We're looking at a candidate who has 20 years of experience (largely consulting) who we're thinking of hiring.

Our hiring manager thinks we shouldn't check references saying things like "It's not prudent to check references for someone with over 20 years of experience. They're mainly intended for younger candidates with a limited track record" and "It's a little bit like asking for GPA. It's not something you do for people with that much experience. It's partly offensive and partly not all that useful."

I personally disagree with him and don't think we should make exceptions for any candidate.

Do you do reference checks regardless of experience? If so, what are some arguments in favor of it? If not, why not?

Slight modification

Thanks for the replies - I'll select an answer soon but I'd like to get some more input.

His argument now is that somebody who has had many years of experience and been promoted more than once does not need reference checks because their history of promotions tells you that they are a good employee, and the references they supplied would most likely be people who promoted them. Arguments against that?

  • Do you expect that the numbers listed for these references are not just other consultants who your candidate would do the same for? I hate to be cynical, but...
    – corsiKa
    Dec 6, 2011 at 8:15
  • Do you mean people explicitly identified as references, contacting previous employers/supervisors/coworkers/subordinates, or a bit of both?
    – Thomas Owens
    Dec 6, 2011 at 18:31
  • 1
    When I phrased the question I was referring to people the candidate identified - but maybe cold calls to previous employers would be more effective Dec 6, 2011 at 19:35

5 Answers 5


I believe reference checks for more experienced candidates count more than for inexperienced ones.

Firstly, the fresh out of college or inexperienced hires do not cost or impact your organization at joining as a person with 20 years experience would - in all likelihoods he would be getting in a reasonable important position.

Secondly, the inexperienced new hires are relatively new in their careers and their behaviour and habits can be more easily moulded - may not be so easy with an experienced candidate.

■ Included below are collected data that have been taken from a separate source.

(* ===== verification/MwckTip.v ===== *)
(** * The mempool watcher when the tip moves

    A hub remembers the blocks it told its clients about.  When the tip moves it tells
    them first of the transactions of the remembered blocks that the chain no longer has,
    then of the transactions of the blocks that took their place and of the blocks above
    the previous tip, and of the last blocks it remembers those it has told of and the chain
    still has.  A message of a client does not crash it. *)

From S2P Require Import Prelude Iter RocksDB DB Bitcoin HeaderList Rows Fetch Fees.
From S2P Require Import Indexer IndexerSync ChainQuery ChainView ChainBlocks ChainHistory Mempool MempoolIndex MempoolQueries Query QueryFacts.
From S2P Require Import Text Json Electrum ElectrumFacts Auth Sigops RestValues Rest RestFacts Mwck MwckFacts.

(** ** Lists *)

Lemma zip_map_filter {A} (f : A -> bool) (l : list A) :
  map fst (filter (fun p : A * bool => p.2 = true) (zip l (map f l))) = filter (fun x => f x = true) l.
Proof.
  induction l as [|x l IH]; [done|]. cbn [map zip zip_with]. rewrite !filter_cons. cbn [snd].
  destruct (decide (f x = true)); [|done]. cbn [map fst]. by rewrite IH.
Qed.
Lemma omap_filter_agree {A B} (f : A -> option B) (P Q : A -> Prop) `{!forall x, Decision (P x), !forall x, Decision (Q x)} (l : list A) :
  (forall x, is_Some (f x) -> P x <-> Q x) -> omap f (filter P l) = omap f (filter Q l).
Proof.
  intros H. induction l as [|x l IH]; [done|]. rewrite !filter_cons.
  destruct (f x) as [y|] eqn:E.
  - specialize (H x (mk_is_Some _ _ E)). destruct (decide (P x)), (decide (Q x)); cbn; rewrite ?E, ?IH; tauto || done.
  - destruct (decide (P x)), (decide (Q x)); cbn; by rewrite ?E, ?IH.
Qed.
Lemma concat_nonempty {A} (l : list (list A)) : concat (filter (fun x => x <> []) l) = concat l.
Proof.
  induction l as [|x l IH]; [done|]. rewrite filter_cons. destruct (decide (x <> [])) as [|Hn]; cbn; rewrite IH; [done|].
  by apply dec_stable in Hn as ->.
Qed.
(* ===== verification/RestServer.v ===== *)
(** * [rest.rs]: serving requests and websockets

    What stands between a connection and the handlers: the NIP-98 gate, the limits on the
    body, the upgrade of [/api/v1/ws] to a websocket, and the loop that serves one
    websocket.  Reading the body is a parameter of the request, the clock an argument.
    The loop takes the events that the [select!] yields one after the other, each with
    the time it arrives and the time the loop is back at its start; the allowlist is a
    function of time, since it can be reloaded at any moment. *)

From S2P Require Import Prelude Iter RocksDB DB Bitcoin HeaderList Rows Fetch Fees.
From S2P Require Import Indexer ChainQuery Mempool Query.
From S2P Require Import Text Json Electrum Auth Sigops RestValues Rest Mwck.

Definition WS_ALLOWLIST_POLL : Z := 2.

(** ** Headers *)

(** [hyper::Request] without its body; header names are in lower case. *)
Record HttpRequest := mkRequest {
  rq_method : Text; rq_path : Text; rq_query : option Text; rq_path_and_query : option Text;
  rq_headers : list (Text * Bytes) }.
Definition header_get (req : HttpRequest) (name : string) : option Bytes :=
  snd <$> (snd <$> list_find (fun p : Text * Bytes => p.1 = text_of name) (rq_headers req)).
(** [HeaderValue::to_str]: visible ASCII and tabs. *)
Definition header_to_str (v : Bytes) : option Text :=
  if forallb (fun b => ((32 <=? b) && (b <? 127) || (b =? 9))%Z) v then Some v else None.
Definition header_str (req : HttpRequest) (name : string) : option Text := header_get req name ≫= header_to_str.
Fixpoint text_contains (t p : Text) : bool :=
  starts_with t p || match t with [] => false | _ :: t => text_contains t p end.
Definition eq_ignore_ascii_case (a b : Text) : bool := bool_decide (to_ascii_lowercase a = to_ascii_lowercase b).
(** [HeaderMap::insert] *)
Definition insert_header (resp : HttpResponse) (name : string) (value : Text) : HttpResponse :=
  mkResponse (rs_status resp)
    (filter (fun p : Text * Text => p.1 <> text_of name) (rs_headers resp) ++ [(text_of name, value)]) (rs_body resp).

(** ** The gate *)

Inductive HttpAuthOutcome := PublicHealth | Pubkey (pk : FullHash).

Definition is_public_health_path (path : Text) : bool :=
  bool_decide (path = text_of "/blocks/tip/hash") || bool_decide (path = text_of "/blocks/tip/height").
Definition reconstruct_absolute_url (forwarded_proto host : option Text) (path_and_query : Text) : Text :=
  let proto := trim (default (text_of "http") (head (split_on 44 (default (text_of "http") forwarded_proto)))) in
  let proto := if bool_decide (proto = []) then text_of "http" else proto in
  let host := trim (default (text_of "localhost") host) in
  let host := if bool_decide (host = []) then text_of "localhost" else host in
  let path := if bool_decide (path_and_query = []) then text_of "/" else path_and_query in
  proto ++ text_of "://" ++ host ++ path.
Definition reconstruct_from_req (req : HttpRequest) : Text :=
  reconstruct_absolute_url (header_str req "x-forwarded-proto") (header_str req "host")
    (default (rq_path req) (rq_path_and_query req)).
Definition auth_header_from (req : HttpRequest) : option Text := header_str req "authorization".
Definition is_websocket_upgrade (req : HttpRequest) : bool :=
  let upgrade := match header_str req "upgrade" with
    | Some s => eq_ignore_ascii_case s (text_of "websocket") | None => false end in
  let conn := match header_str req "connection" with
    | Some s => text_contains (to_ascii_lowercase s) (text_of "upgrade") | None => false end in
  upgrade && conn.

(** [Display] of an error of the gate. *)
Definition display_auth_error (e : AuthError) : Text :=
  match e with
  | MissingHeader => text_of "missing Authorization header"
  | BadEncoding => text_of "bad Authorization encoding"
  | BadJson => text_of "bad Authorization JSON"
  | BadSignature => text_of "bad NIP-98 signature"
  | WrongKind => text_of "NIP-98 kind is not 27235"
  | UrlMismatch => text_of "NIP-98 u tag does not match URL"
  | MethodMismatch => text_of "NIP-98 method tag does not match"
  | Expired => text_of "NIP-98 created_at outside window"
  | PayloadMismatch => text_of "NIP-98 payload does not match body"
  | NotAllowlisted => text_of "pubkey is not on the allowlist"
  | AuthIo s => text_of "allowlist io: " ++ text_of s
  end.
Definition unauthorized_response (err : AuthError) : HttpResponse :=
  mkResponse UNAUTHORIZED [(text_of "content-type", text_of "text/plain"); (text_of "www-authenticate", text_of "Nostr")]
    (utf8_encode (display_auth_error err)).

Definition http_ws_auth_gate `{!NostrLib} (method path : Text) (authorization : option Text) (absolute_url : Text)
    (body : Bytes) (now_unix : Z) (public_health : bool) (allow : gset FullHash) : AuthError + HttpAuthOutcome :=
  if public_health && eq_ignore_ascii_case method (text_of "GET") && is_public_health_path path then inr PublicHealth
  else pk ← verify_nip98 authorization method absolute_url body now_unix NIP98_WINDOW_SECS allow; inr (Pubkey pk).
Definition mwck_upgrade_http_status (gate : AuthError + HttpAuthOutcome) (is_websocket_upgrade has_sec_websocket_key : bool) : Z :=
  match gate with
  | inr (Pubkey _) => if negb is_websocket_upgrade || negb has_sec_websocket_key then BAD_REQUEST else SWITCHING_PROTOCOLS
  | inr PublicHealth | inl _ => UNAUTHORIZED
  end.

(** ** Upgrading to a websocket *)

Section server.
Context {D : Type} {RDB : RocksDB D} {BL : BitcoinLib} {W : Wincode} {NL : NostrLib}.
Context {EL : ElectrumLib} {SL : ScriptLib} {TS : TxSize} {RL : RestLib}.
(** [now] and [later] are readings of the monotonic clock, which the handlers use; the
    signature of a request is checked against the time of day, [now_unix] in seconds. *)
Context (cfg : RestConfig) (rpc : RestRpc) (sha256d : Bytes -> FullHash) (now later : Z).
Context (par_order : list PageItem -> list PageItem).
(** [VERSION_STRING] and [BITCOIND_SUBVER] *)
Context (version_string : Text) (bitcoind_subver : option Text).
Implicit Types q : Query D.

(** The response, and the key for which a websocket is served when the upgrade is done. *)
Definition handle_mwck_upgrade (req : HttpRequest) (allow : gset FullHash) (now_unix : Z) : HttpResponse * option FullHash :=
  let gate := http_ws_auth_gate (rq_method req) (rq_path req) (auth_header_from req) (reconstruct_from_req req) []
    now_unix (public_health cfg) allow in
  let ws := is_websocket_upgrade req in
  let has_key := bool_decide (is_Some (header_get req "sec-websocket-key")) in
  let status := mwck_upgrade_http_status gate ws has_key in
  if (status =? UNAUTHORIZED)%Z then
    (unauthorized_response (match gate with inl e => e | inr _ => NotAllowlisted end), None)
  else if (status =? BAD_REQUEST)%Z then
    (plain BAD_REQUEST (if negb ws then text_of "expected WebSocket upgrade on GET /api/v1/ws"
                        else text_of "missing Sec-WebSocket-Key"), None)
  else match gate with
  | inr (Pubkey pubkey) =>
      match header_get req "sec-websocket-key" with
      | Some key =>
          (mkResponse SWITCHING_PROTOCOLS
            [(text_of "upgrade", text_of "websocket"); (text_of "connection", text_of "Upgrade");
             (text_of "sec-websocket-accept", derive_accept_key key)] [], Some pubkey)
      | None => (plain BAD_REQUEST (text_of "missing Sec-WebSocket-Key"), None)
      end
  | _ => (unauthorized_response NotAllowlisted, None)
  end.

(** [origins.parse().unwrap()] panics on a text that is no header value. *)
Definition apply_common_headers (resp : HttpResponse) : result HttpResponse :=
  let resp := insert_header resp "x-powered-by" version_string in
  resp ← (match cors cfg with
          | Some origins => v ← unwrap (parse_header_value origins); Ok (insert_header resp "access-control-allow-origin" v)
          | None => Ok resp
          end);
  Ok (match bitcoind_subver with Some subver => insert_header resp "x-bitcoin-version" subver | None => resp end).

(** ** One request *)

(** [timeout(REQUEST_BODY_TIMEOUT, body.collect()).await] *)
Inductive BodyResult := Collected (bytes : Bytes) | BodyFailed | BodyTimeout.
(** A response, with the websocket it starts, or a connection that ends with an error. *)
Inductive Served := Answered (resp : HttpResponse) (socket : option FullHash) | Dropped.

Definition handle_one_rest_request (req : HttpRequest) (body_result : BodyResult) (allow : gset FullHash) (now_unix : Z)
    : Query D -> Query D * result Served := fun q =>
  if bool_decide (rq_path req = text_of "/api/v1/ws") then
    let '(resp, socket) := handle_mwck_upgrade req allow now_unix in
    (q, resp ← apply_common_headers resp; Ok (Answered resp socket))
  else match body_result with
  | BodyFailed => (q, Ok Dropped)
  | BodyTimeout => (q, Ok (Answered (plain REQUEST_TIMEOUT (text_of "Request timeout")) None))
  | Collected body =>
      if (MAX_BODY_SIZE <? Z.of_nat (length body))%Z then
        (q, Ok (Answered (plain PAYLOAD_TOO_LARGE (text_of "Request body too large")) None))
      else match http_ws_auth_gate (rq_method req) (rq_path req) (auth_header_from req) (reconstruct_from_req req) body
                   now_unix (public_health cfg) allow with
      | inl e => (q, resp ← apply_common_headers (unauthorized_response e); Ok (Answered resp None))
      | inr _ =>
          match handle_request cfg rpc sha256d now later par_order (rq_method req) (rq_path req) (rq_query req) body q with
          | (q', Done resp) => (q', resp ← apply_common_headers resp; Ok (Answered resp None))
          | (q', Failed err) => (q', resp ← apply_common_headers (plain (err_status err) (err_msg err)); Ok (Answered resp None))
          | (q', Crashed) => (q', Panic)
          | (q', Stuck) => (q', Diverge)
          end
      end
  end.

(** ** One websocket *)

Inductive WsMessage :=
  | WsText (t : Text) | WsBinary (b : Bytes) | WsPing (b : Bytes) | WsPong (b : Bytes) | WsClose | WsFrame.
(** What the [select!] yields: a tick, an event of the hub, or what the stream has (its
    end, an error or a message). *)
Inductive SocketEvent := OnTick | OnOut | OnIncoming (m : option (unit + WsMessage)).
(** When it arrives, what the other tasks have done to the hub and the query until then,
    whether the client takes what is sent to it, and when the loop is back at its start. *)
Record SocketTurn := mkTurn {
  tn_event : SocketEvent; tn_at : Z; tn_hub : MwckHub -> MwckHub; tn_query : Query D; tn_sends : bool; tn_done : Z }.
Record SocketState := mkSocket { ss_hub : MwckHub; ss_state : ClientState; ss_sent : list WsMessage }.

(** [rx.recv()], [None] while nothing is in the channel. *)
Definition recv_out (hub : MwckHub) (id : Z) : option (option Json * MwckHub) :=
  match clients hub !! id with
  | Some (mkHubClient state (Some (v :: out))) =>
      Some (Some v, with_clients hub (<[id := mkHubClient state (Some out)]> (clients hub)))
  | Some (mkHubClient _ (Some [])) => None
  | _ => Some (None, hub)
  end.
(** [if sink.send(m).await.is_err() { break; }]; [true] to go on. *)
Definition send_ws (s : SocketState) (sends : bool) (m : WsMessage) : SocketState * bool :=
  if sends then (mkSocket (ss_hub s) (ss_state s) (ss_sent s ++ [m]), true) else (s, false).

Section socket.
Context (allow : Z -> gset FullHash) (pubkey : FullHash) (id : Z).
Definition allowed (t : Z) : bool := bool_decide (pubkey ∈ allow t).

Definition socket_text (e : SocketTurn) (s : SocketState) (t : Text) : result (SocketState * bool) :=
  if negb (allowed (tn_at e)) then Ok (s, false)
  else match json_parse t with
  | inl _ => Ok (s, true)
  | inr msg =>
      r ← handle_socket cfg (tn_query e) (ss_hub s) (allow (tn_at e)) pubkey (ss_state s) msg;
      let '(hub, state, reply) := r in
      let s := mkSocket (set_client_state hub id state) state (ss_sent s) in
      Ok (match reply with Some out => send_ws s (tn_sends e) (WsText (json_display out)) | None => (s, true) end)
  end.
Definition socket_turn (e : SocketTurn) (s : SocketState) : result (SocketState * bool) :=
  let s := mkSocket (tn_hub e (ss_hub s)) (ss_state s) (ss_sent s) in
  match tn_event e with
  | OnTick => Ok (s, allowed (tn_at e))
  | OnOut =>
      match recv_out (ss_hub s) id with
      | Some (Some v, hub) => Ok (send_ws (mkSocket hub (ss_state s) (ss_sent s)) (tn_sends e) (WsText (json_display v)))
      | Some (None, _) => Ok (s, false)
      | None => Ok (s, true)
      end
  | OnIncoming (Some (inr (WsText t))) => socket_text e s t
  | OnIncoming (Some (inr (WsPing p))) => Ok (send_ws s (tn_sends e) (WsPong p))
  | OnIncoming (Some (inr WsClose)) | OnIncoming None | OnIncoming (Some (inl _)) => Ok (s, false)
  | OnIncoming (Some (inr (WsBinary _))) | OnIncoming (Some (inr (WsPong _))) | OnIncoming (Some (inr WsFrame)) => Ok (s, true)
  end.
Definition close_socket (s : SocketState) : SocketState :=
  mkSocket (detach_client (ss_hub s) id) (ss_state s) (ss_sent s ++ [WsClose]).
(** The loop from the time [now]; [true] when it has ended and the socket is closed. *)
Fixpoint socket_loop (now : Z) (turns : list SocketTurn) (s : SocketState) : result (SocketState * bool) :=
  if negb (allowed now) then Ok (close_socket s, true)
  else match turns with
  | [] => Ok (s, false)
  | e :: turns =>
      r ← socket_turn e s;
      if (r : SocketState * bool).2 then socket_loop (tn_done e) turns r.1 else Ok (close_socket r.1, true)
  end.
End socket.

Definition run_mwck_socket (allow : Z -> gset FullHash) (pubkey : FullHash) (hub : MwckHub) (now : Z) (turns : list SocketTurn)
    : result (SocketState * bool) :=
  let '(hub, id) := register_socket hub in socket_loop allow pubkey id now turns (mkSocket hub client_default []).
End server.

When hiring, the information you get through interviews and evaluations on-site is a thin slice. Checking with reference (listed or otherwise) is where you can really get the 'real' data. Either way, most of the hiring at any level is preferred to happen through references. It, in my opinion, just becomes more important at a more experience level.

  • 1
    Adding to your Slight Modification: Getting a reference check is to evaluate the person's suitability for YOUR organization only. These are another set of data points that you would like to have to make YOUR decision. What may be seen as advantageous or preferable for some position or promotion in the past, may be a negative indicator in YOUR situation. It's all relative. I would just like those data points available and then let me make sense for them.
    – Ather
    Dec 7, 2011 at 12:08
  • On another note, a hiring manager or recruiter trying to obstruct a reference feedback coming through is a negative indicator in my opinion. If what the referees have to say is positive, why not allow that feedback to come through?
    – Ather
    Dec 7, 2011 at 12:09

Yes. A reference check can include checking for a history of non-desirable behavior like theft or creating a hostile work environment.

  • @andrewtweber 1. you can check if he made anything up. 2. A reference also gives you insight into how the person works and what it's like to have them be part of your company. When hiring, particular a senior person, you want to make sure they fit into your culture/work environment and not just that they have the right skill set. Dec 7, 2011 at 11:52

Does your hiring manager believe that 20 years experience guarantees a high performer? If so, get a new hiring manager.

  • Thanks. In his defense, we're a small company and it's not his chief role or what he was trained or educated for. He's now saying that somebody who's had many years of experience and been promoted doesn't require references because their promotion(s) indicate that they are good employees. What would you say to that? Dec 6, 2011 at 21:19
  • 1
    Promotions happen for many reasons than just performance. You have a 50% chance of hiring correctly from interviews. You need to use every tool and method available to improve your chances. Assume only to your detriment. Dec 6, 2011 at 23:29

One question. Have you ever given a prospective employer a number to call that you thought would be a bad reference?

References are for praise as far as I'm concerned. If you want to see if they are a criminal force a professional background check and drug test.

Other then that no matter how many checks you put in you really won't see what type of person they are for about 2 - 4 weeks of actual work.

I also agree with sharptooth. Give them tests as part of the interview. Easy and extreamly hard and sit behind or close to them so you can monitor there reactions. This will give you the best information if you know how to read people fairly well.

Good luck


Definitely you have to perform basic checks regardless of the CV length. He might have been just sitting pants all those years.

A similar example: recently we interviewed a guy who had at least 7 years of software development in C++ on his CV. We rolled in FizzBuzz - he spent three minutes and solved it incorrectly. Now if he was writing in 5 languages at the same time, that could be forgiven. If he spent 10 minutes but did it right, it could be forgiven as well. Yet he was only writing C++ and he couldn't solve the simplest practical task in reasonable time with reasonable quality. This simplest test tells more that an hour of interview talking.